Since oral speech is characterized (to a greater or lesser extent) by verbal improvisation, then - depending on various circumstances - oral speech can be more or less smooth, fluid, more or less intermittent. Intermittency is expressed in the presence of involuntary, longer (compared to others) stops, pauses (between words, sentences), in the repetition of individual words, syllables and even sounds, in the “stretching” of a sound like [e] and in expressions like How to say this?

All these manifestations of intermittent speech reveal the process of creating an utterance, as well as the difficulties of the speaker. If there are few cases of intermittency, and they reflect the speaker’s search for the necessary, optimal means of expressing thoughts for a given speech situation, their presence does not interfere with the perception of the statement, and sometimes activates the attention of listeners. But intermittency of oral speech is an ambiguous phenomenon. Pauses, self-interruptions, breakdowns of begun constructions may reflect the state of the speaker, his excitement, lack of composure, and may also indicate certain difficulties of the one who creates the spoken word: that he does not know what to talk about, what to say, and that he finds it difficult to express thoughts.

Functional and stylistic varieties of speech.

There are complex relationships between the forms of language and its styles. Each of the functional styles is used both in oral and written speech. However, some styles are realized primarily in a certain form of language (speech). For example, conversational style is most often associated with the oral form of the language. In this case, as V.G. points out. Kostomarov, the features of the conversational style are especially closely intertwined with the features of the oral form of speech. On the other hand, there are styles that function the same (or almost the same) in both spoken and written language. This primarily applies to the journalistic style, which has features that come from both forms of speech. Thus, oratory, which functions in oral form, is characterized by a conscious orientation towards means of expression (for example, the use of various figures), which is typical for book styles of written speech. (Kostomarov V.G. Spoken speech: definition and role in teaching // Russian language in the national school. - 1965. No. 1). At the same time, oratory uses such extra-linguistic means of expression as gesture and facial expressions, which are associated with the oral form of oratory.
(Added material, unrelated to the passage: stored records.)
(* ===== verification/IdleController.v ===== *)
(** * Scale to zero: [internal/server/idle_controller.go], and the hooks of
    [service_idle.go] it drives

    The controller stops a service's containers when it has been idle, and
    starts them again for the next request.  Every operation is one critical
    section on the controller; the goroutines that stop and start containers
    work outside the lock and report back under the generation they started
    with.  They are jobs of the system below, interleaved with everything
    else; the containers and the health of the pool answer as they like. *)
From S2P Require Import Prelude GoStrings.

Definition DefaultWakeTimeout : Z := 30 * second.
Definition maxWakeBackoff : Z := 30 * second.
Definition idleTimerIdlePark : Z := hour.

Inductive IdleState := IdleStateActive | IdleStateStopping | IdleStateSleeping | IdleStateWaking.

#[export] Instance IdleState_eq_dec : EqDecision IdleState.
Proof. solve_decision. Defined.

Definition IdleState_String (s : IdleState) : string :=
  match s with
  | IdleStateStopping => "stopping"
  | IdleStateSleeping => "sleeping"
  | IdleStateWaking => "waking"
  | IdleStateActive => "active"
  end.

Definition ParseIdleState (name : string) : IdleState :=
  if str_contains ["sleeping"; "stopping"; "waking"] name then IdleStateSleeping
  else IdleStateActive.

(** [ErrWakeFailed] names the container it wraps, if any. *)
Inductive IdleError := ErrWakeTimeout | ErrWakeFailed (ref : string) | ErrNotHealthy
  | ErrCanceled.
(* ===== verification/ServiceIdle.v ===== *)
(** * Requests at a service that may sleep: [internal/server/service_idle.go]
    and [IdleController.BeginRequest]

    The gate a request passes before anything is chosen for it.  Waiting is a
    loop around [admit]; every round meets the controller as other goroutines
    left it and one of the events its [select] waits for. *)
From S2P Require Import Prelude GoStrings Http IdleController.

(** ** Options *)

Inductive SleepOptionError := NegativeSleep | SleepWithOnDemand | ContainersWithoutSleep.

Definition validateSleep (sleepAfter wakeTimeout : Z) (onDemandURL : string)
    (containers : list string) : result SleepOptionError unit :=
  if (sleepAfter <? 0) || (wakeTimeout <? 0) then Err NegativeSleep
  else if (0 <? sleepAfter) && negb (String.eqb onDemandURL "") then Err SleepWithOnDemand
  else if (sleepAfter <=? 0) && negb (Nat.eqb (length containers) 0) then Err ContainersWithoutSleep
  else Ok tt.

(** [configureIdleController]: the controller after a deploy with these
    options, [lc] telling whether a container runtime is known and [restored]
    the state read from the state file. *)
Definition configureIdleController (now : Z) (lc : bool) (restored : IdleState)
    (sleep wake : Z) (rs : list string) (controller : option IdleController)
  : option IdleController :=
  if sleep <=? 0 then
    match controller with
    | Some c => Some (Configure now 0 0 [] c)
    | None => None
    end
  else
    match controller with
    | Some c => Some (Configure now sleep wake rs c)
    | None =>
        if negb lc then None
        else let c := Configure now sleep wake rs (NewIdleController lc [] 0 0 now) in
             Some (if bool_decide (restored = IdleStateSleeping) then RestoreSleeping c else c)
    end.

(** ** Waiting *)

Inductive Wakeup := WChanged | WTimedOut | WCanceled | WClosed.

(** One round of the loop: the clock and the controller [admit] meets, the
    clock when the remaining time is read, and what ends the wait. *)
Record Round := mkRound { rdNow : Z; rdCtl : IdleController; rdUntil : Z; rdEvent : Wakeup }.

(** The controller as [admit] leaves it; [Some] when the request is decided. *)
Definition begin_round (deadline : Z) (x : Round)
  : IdleController * option (option IdleError) :=
  let '(c', a, _) := idle_admit (rdNow x) (rdCtl x) in
  (c', match a with
       | LetThrough => Some None
       | Rejected e => Some e
       | Wait _ =>
           if deadline - rdUntil x <=? 0 then Some (Some ErrWakeTimeout)
           else match rdEvent x with
                | WChanged => None
                | WTimedOut => Some (Some ErrWakeTimeout)
                | WCanceled => Some (Some ErrCanceled)
                | WClosed => Some (Some (ErrWakeFailed ""))
                end
       end).

Fixpoint BeginRequest (deadline : Z) (rounds : list Round)
  : list IdleController * option (option IdleError) :=
  match rounds with
  | [] => ([], None)
  | x :: rounds =>
      match begin_round deadline x with
      | (c, Some res) => ([c], Some res)
      | (c, None) => let '(cs, res) := BeginRequest deadline rounds in (c :: cs, res)
      end
  end.

(** ** The gate *)

Inductive Gate :=
| Pass (release : bool)                  (** go on; [release]: [EndRequest] when done *)
| Answer (status : Z) (retryAfter : bool)
| Gone.                                  (** the client hung up *)

Definition answerIdleHealthCheck (c : IdleController) : Gate :=
  if bool_decide (icState c = IdleStateActive) then Pass false
  else match lastErr c with
       | Some _ => Answer 503 false
       | None => Answer 200 false
       end.

(** [handleIdleRequest] at [start]: the controllers its waiting leaves behind,
    and what becomes of the request. *)
Definition handleIdleRequest (healthCheckPath : string) (start : Z) (r : Request)
    (controller : option IdleController) (rounds : list Round)
  : list IdleController * option Gate :=
  match controller with
  | None => ([], Some (Pass false))
  | Some c =>
      if InternalRequest r then ([], Some (Pass false))
      else if IsHealthCheckRequest healthCheckPath r then ([], Some (answerIdleHealthCheck c))
      else
        let '(cs, res) := BeginRequest (start + wakeTimeout c) rounds in
        (cs, match res with
             | None => None
             | Some None => Some (Pass true)
             | Some (Some ErrCanceled) => Some Gone
             | Some (Some _) => Some (Answer 503 true)
             end)
  end.

(** ** Lemmas *)

(** A round of a real controller. *)
Definition real (x : Round) : Prop := ∃ s, idle_reachable s ∧ ctl s = rdCtl x.

Lemma begin_round_through deadline x c :
  real x → begin_round deadline x = (c, Some None) →
  icState (rdCtl x) = IdleStateActive ∧ icInflight c = S (icInflight (rdCtl x)).
Proof.
  intros (s & Hr & Hx). pose proof (ok_err _ (idle_ok_reachable _ Hr)) as Hs. rewrite Hx in Hs.
  unfold begin_round, idle_admit. destruct (icState (rdCtl x)).
  - by intros [= <-].
  - destruct (_ <=? 0); [done|]. by destruct (rdEvent x).
  - destruct (retryAfter (rdCtl x)) as [t|] eqn:Et; [destruct (rdNow x <? t)|]; cbn.
    + intros [= <- He]. by destruct (Hs t eq_refl).
    + destruct (_ <=? 0); [done|]. by destruct (rdEvent x).
    + destruct (_ <=? 0); [done|]. by destruct (rdEvent x).
  - destruct (_ <=? 0); [done|]. by destruct (rdEvent x).
Qed.

Lemma BeginRequest_through deadline rounds cs :
  Forall real rounds → BeginRequest deadline rounds = (cs, Some None) →
  ∃ x c, x ∈ rounds ∧ last cs = Some c ∧ icState (rdCtl x) = IdleStateActive ∧
    icInflight c = S (icInflight (rdCtl x)).
Proof.
  revert cs. induction rounds as [|x rounds IH]; intros cs Hr; cbn; [done|].
  apply Forall_cons in Hr as [Hx Hr].
  destruct (begin_round deadline x) as [c [res|]] eqn:Eb.
  - intros [= <- ->]. destruct (begin_round_through deadline x c Hx Eb) as [H1 H2].
    exists x, c. split; [left|]. done.
  - destruct (BeginRequest deadline rounds) as [cs' res'] eqn:E. intros [= <- ->].
    destruct (IH cs' Hr eq_refl) as (y & d & Hy & Hd & H1 & H2).
    exists y, d. split; [by right|]. split; [|done]. destruct cs'; [done|exact Hd].
Qed.

(** Whatever happens, the first round past the deadline decides. *)
Lemma BeginRequest_decides deadline rounds x :
  x ∈ rounds → deadline ≤ rdUntil x → is_Some (BeginRequest deadline rounds).2.
Proof.
  induction rounds as [|y rounds IH]; [by intros ?%elem_of_nil|].
  intros Hin Hd. cbn. destruct (begin_round deadline y) as [c [res|]] eqn:Eb; [by eexists|].
  apply elem_of_cons in Hin as [->|Hin].
  - unfold begin_round in Eb. destruct (idle_admit (rdNow y) (rdCtl y)) as [[c' a] w].
    destruct a; [done..|]. destruct (Z.leb_spec (deadline - rdUntil y) 0); [done|lia].
  - specialize (IH Hin Hd). by destruct (BeginRequest deadline rounds).
Qed.

(** ** Theorems *)

(** The gate in front of a service that may sleep.  A health check or a
    request made by the proxy itself never wakes it: it changes nothing, and
    while the service is down a health check is answered 200, or 503 once a
    wake has failed.  Any other request goes on only when some controller it
    met was active, with its slot taken, and is otherwise answered 503 with
    [Retry-After] or dropped with its client; and it is decided no later than
    the first time it looks at the clock past the wake timeout. *)
Theorem idle_gate path start r c rounds cs g :
  Forall real rounds →
  handleIdleRequest path start r (Some c) rounds = (cs, g) →
  (InternalRequest r = true ∨ IsHealthCheckRequest path r = true → cs = []) ∧
  (InternalRequest r = false → IsHealthCheckRequest path r = true →
     icState c ≠ IdleStateActive →
     g = Some (Answer (match lastErr c with Some _ => 503 | None => 200 end) false)) ∧
  (InternalRequest r = false → IsHealthCheckRequest path r = false →
     (∀ x, x ∈ rounds → start + wakeTimeout c ≤ rdUntil x → is_Some g) ∧
     match g with
     | Some (Pass release) => release = true ∧
         ∃ x c', x ∈ rounds ∧ last cs = Some c' ∧ icState (rdCtl x) = IdleStateActive ∧
           icInflight c' = S (icInflight (rdCtl x))
     | Some (Answer status retry) => status = 503 ∧ retry = true
     | Some Gone | None => True
     end).
Proof.
  intros Hr. unfold handleIdleRequest. destruct (InternalRequest r).
  { intros [= <- <-]. by repeat split. }
  destruct (IsHealthCheckRequest path r).
  { intros [= <- <-]. split; [done|]. split; [|done]. intros _ _ Hst. unfold answerIdleHealthCheck.
    rewrite bool_decide_false by done. by destruct (lastErr c). }
  destruct (BeginRequest _ rounds) as [cs' res] eqn:Eb. intros [= <- <-].
  split; [by intros [?|?]|]. split; [done|]. intros _ _. split.
  - intros x Hx Hd. pose proof (BeginRequest_decides (start + wakeTimeout c) rounds x Hx Hd) as H.
    rewrite Eb in H. destruct H as [[e|] He]; cbn in He; subst; [destruct e|]; by eexists.
  - destruct res as [[e|]|]; [by destruct e| |done]. split; [done|].
    by eapply BeginRequest_through.
Qed.

(** ** Witnesses *)

Module ServiceIdleExamples.
Import IdleExamples.

Definition visit : Request :=
  mkRequest "GET" "example.com" "/" "" "" false false "10.0.0.1:1" ∅ [] 0 None false false.

(** Asleep at first, awake after the change. *)
Definition two_rounds : list Round :=
  [mkRound 0 c3 0 WChanged; mkRound second c0 second WTimedOut].

Lemma idle_gate_witness :
  handleIdleRequest "/up" 0 visit (Some c3) two_rounds =
    (fst (handleIdleRequest "/up" 0 visit (Some c3) two_rounds), Some (Pass true)) ∧
  ∃ x c', x ∈ two_rounds ∧
    last (fst (handleIdleRequest "/up" 0 visit (Some c3) two_rounds)) = Some c' ∧
    icState (rdCtl x) = IdleStateActive ∧ icInflight c' = S (icInflight (rdCtl x)).
Proof.
  split; [vm_compute; reflexivity|].
  refine (proj2 (proj2 (proj2 (proj2 (idle_gate "/up" 0 visit c3 two_rounds _ (Some (Pass true))
    _ _)) _ _))); [|vm_compute; reflexivity..].
  constructor; [exact (ex_intro _ s3 (conj s3_reachable eq_refl))|]. constructor; [|constructor].
  exists s0. split; [|reflexivity]. exists s0. split; [apply init_fresh|apply rtc_refl].
Defined.
End ServiceIdleExamples.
The scientific style can also be realized in oral speech, for example in a report on a scientific topic, and in written speech in a scientific article. “It is impossible to speak, for example, on scientific topics, even in the most relaxed atmosphere of dialogue, without switching to a scientific style or, at best, to a mixture of a scientific style with elements of colloquial speech” (Lapteva O.A. On the structural components of colloquial speech // Russian language at the national school. – 1965. No. 2).
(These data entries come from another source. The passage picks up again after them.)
(* ===== verification/CertPlan.v ===== *)
(** * Which names share a certificate order: [internal/server/acme/mapping.go],
    [domain_group.go], [dynamic_wildcard.go], the planning half of
    [san_cert_issuance.go] and the zones of [san_cert_zones.go]

    An ACME order names a set of identifiers and is answered by one solver: the
    DNS-01 provider of a mapped zone, the default provider, or HTTP-01.  This
    file models how the names that need a certificate become identifiers
    (themselves, or a wildcard) and how these are split into orders.  A solver
    is known by its name.  The public suffix list of [golang.org/x/net] is an
    argument. *)
From S2P Require Import Prelude GoStrings.

(** ** Providers and zones *)

Definition ProviderAuto : string := "auto".
Definition ProviderNone : string := "".

(** [ParseProviderName]: [None] for a name it does not support. *)
Definition ParseProviderName (s : string) : option string :=
  let s := ToLower s in
  if str_contains ["cloudflare"; "cf"] s then Some "cloudflare"
  else if str_contains ["route53"; "aws"; "r53"] s then Some "route53"
  else if str_contains ["digitalocean"; "do"] s then Some "digitalocean"
  else if str_contains ["gcloud"; "google"; "gcp"; "googledns"] s then Some "gcloud"
  else if str_contains ["namecheap"; "nc"] s then Some "namecheap"
  else if str_contains ["godaddy"; "gd"] s then Some "godaddy"
  else if str_contains ["hetzner"; "hz"] s then Some "hetzner"
  else if str_contains ["vultr"; "vr"] s then Some "vultr"
  else if String.eqb s "auto" then Some ProviderAuto
  else if str_contains [""; "none"] s then Some ProviderNone
  else None.

Definition normalizeZone (zone : string) : string :=
  TrimSuffix (TrimPrefix (ToLower (TrimSpace zone)) "*.") ".".

Record ProviderSelection := mkSelection {
  psDefault : string;
  Zones : gmap string string }.

Definition HasZones (s : ProviderSelection) : bool := negb (Nat.eqb (size (Zones s)) 0).

(** One turn of the loop of [ProviderFor]: a longer matching zone wins. *)
Definition better_zone (candidate : string) (zp : string * string) (best : string * string)
  : string * string :=
  let '(zone, provider) := zp in
  if negb (String.eqb candidate zone) && negb (HasSuffix candidate ("." +:+ zone)) then best
  else if str_len best.1 <? str_len zone then (zone, provider)
  else best.

(** [ProviderFor]: the provider, and the zone that selected it. *)
Definition ProviderFor (s : ProviderSelection) (domain : string) : string * string :=
  let candidate := normalizeZone domain in
  let '(zone, provider) := foldr (better_zone candidate) ("", "") (map_to_list (Zones s)) in
  if negb (String.eqb zone "") then (provider, zone) else (psDefault s, "").

Inductive ProviderError :=
| ProviderNotSupported (s : string)
| MultipleDefaults
| EmptyZone
| ZoneAuto (zone : string)
| ZoneNone (zone : string)
| DuplicateZone (zone : string).

Definition lift_provider (o : option string) (s : string) : result ProviderError string :=
  match o with Some p => Ok p | None => Err (ProviderNotSupported s) end.

(** One entry; the flag says that a default was named before. *)
Definition parseProviderEntry (entry : string) (st : ProviderSelection * bool)
  : result ProviderError (ProviderSelection * bool) :=
  let '(s, haveDefault) := st in
  let entry := TrimSpace entry in
  if String.eqb entry "" then Ok st
  else match Cut entry "=" with
       | None =>
           name ← lift_provider (ParseProviderName entry) entry;
           if (haveDefault : bool) then Err MultipleDefaults
           else Ok (mkSelection name (Zones s), true)
       | Some (zone, value) =>
           let zone := normalizeZone zone in
           if String.eqb zone "" then Err EmptyZone
           else
             name ← lift_provider (ParseProviderName value) value;
             if String.eqb name ProviderAuto then Err (ZoneAuto zone)
             else if String.eqb name ProviderNone then Err (ZoneNone zone)
             else if bool_decide (is_Some (Zones s !! zone)) then Err (DuplicateZone zone)
             else Ok (mkSelection (psDefault s) (<[zone := name]> (Zones s)), haveDefault)
       end.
Actually, many book styles of language (official business, scientific), which arose in connection with writing and developed in written form, now function in oral form. At the same time, naturally, the form of speech leaves a certain imprint on its style. In the oral form, the functioning of book styles allows elements of a conversational style to penetrate into them more easily and naturally, they are more “free” in syntactic constructions, etc. Thus, although “the style of speech is not assigned to the form,” it is not indifferent whether the statement is made orally or in writing, since depending on this, various modifications of the same “functional-stylistic categories” arise. (Vinokur T.G. Stylistic development of modern Russian colloquial speech // In the book: Development of functional styles of the modern Russian language. - M., 1968).